Definition updateEvaluationResult (m : string) (result : EvaluationResult) (s : t) : t :=
  set [FevaluationResults
         (match evaluationResults s with
          | Some rs => Some (map (fun r => if cell_eqb (msid r) (CStr m) then result else r) rs)
          | None => Some [result]
          end)] s.

(** [addLog]; [now] is [new Date().toISOString()]. *)
Definition addLog (now : string) (ty : LogType) (message : string) (s : t) : t :=
  set [FsystemLogs (app (systemLogs s) [mkSystemLog now ty message])] s.

Definition addDataMismatch (m : Cell) (field : string) (s : t) : t :=
  set [FdataMismatchLog (app (dataMismatchLog s) [(m, field)])] s.

Definition addTerminalEntry (entry : string) (s : t) : t :=
  set [FterminalHistory (app (terminalHistory s) [entry])] s.

Definition clearTerminal (s : t) : t := set [FterminalHistory []] s.

Definition goToProjects (s : t) : t :=
  set [FcurrentScreen Screen.PROJECTS; FcurrentProject None; FcurrentTestSet None;
       FsourceData None; FtargetData None; FmergedData None; FevaluationResults None;
       FevaluationSummary None; FdataMismatchLog []; FterminalHistory []; FsystemLogs [];
       FvalidationError None] s.

Definition goToProjectHub (p : Project) (s : t) : t :=
  set [FcurrentScreen Screen.PROJECT_HUB; FcurrentProject (Some p); FcurrentTestSet None] s.

Definition startNewTest (s : t) : t :=
  set [FcurrentScreen Screen.UPLOAD; FcurrentPhase UPLOAD; FsourceData None;
       FtargetData None; FmergedData None; FevaluationResults None; FevaluationSummary None;
       FdataMismatchLog []; FterminalHistory []; FsystemLogs []; FvalidationError None;
       FcurrentTestSet None]
    (prefillKPIsFromProject s).

End AppStore.

(** ** File loading: [processFile] of [src/components/FileUpload.tsx]
    (22-93), after parsing *)

(** [{ ...row, [k]: v }]: an existing property keeps its position, a new one
    comes last. *)
Fixpoint obj_set {A : Type} (k : string) (v : A) (o : list (string * A)) : list (string * A) :=
  match o with
  | [] => [(k, v)]
  | (k', v') :: o' => if String.eqb k' k then (k, v) :: o' else (k', v') :: obj_set k v o'
  end.

(** [delete o[k]] *)
Definition obj_delete {A : Type} (k : string) (o : list (string * A)) : list (string * A) :=
  filter (fun e => negb (String.eqb (fst e) k)) o.

Inductive UploadOutcome : Type :=
| DataLoaded (data : list DataRow)
| UploadError (message : string).

(** [parsed] is what the CSV or spreadsheet reader produced: [inl msg] when
    it threw (a parse error or an unsupported extension), the rows
    otherwise. The component then calls [onDataLoaded] or [onError]. *)
Definition processFile (label : string) (parsed : string + list DataRow) : UploadOutcome :=
  match parsed with
  | inl msg => UploadError msg
  | inr data =>
      match data with
      | [] => DataLoaded []
      | firstRow :: _ =>
          match find (fun key => String.eqb (toLowerCase key) "msid") (map fst firstRow) with
          | None => UploadError ("MSID column not found in " ++ label)
          | Some msidKey =>
              if String.eqb msidKey "MSID" then DataLoaded data
              else DataLoaded (map (fun row => obj_delete msidKey
                                                 (obj_set "MSID" (get_prop msidKey row) row)) data)
          end
      end
  end.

◆ **Required action**
What you give back should be only the lines of the records above, starting at the line with "(k : string) (o" and ending at the line with "it threw (a", restated word for word.

◆ **Written answer**
Definition obj_delete {A : Type} (k : string) (o : list (string * A)) : list (string * A) :=
  filter (fun e => negb (String.eqb (fst e) k)) o.

Inductive UploadOutcome : Type :=
| DataLoaded (data : list DataRow)
| UploadError (message : string).

(** [parsed] is what the CSV or spreadsheet reader produced: [inl msg] when
    it threw (a parse error or an unsupported extension), the rows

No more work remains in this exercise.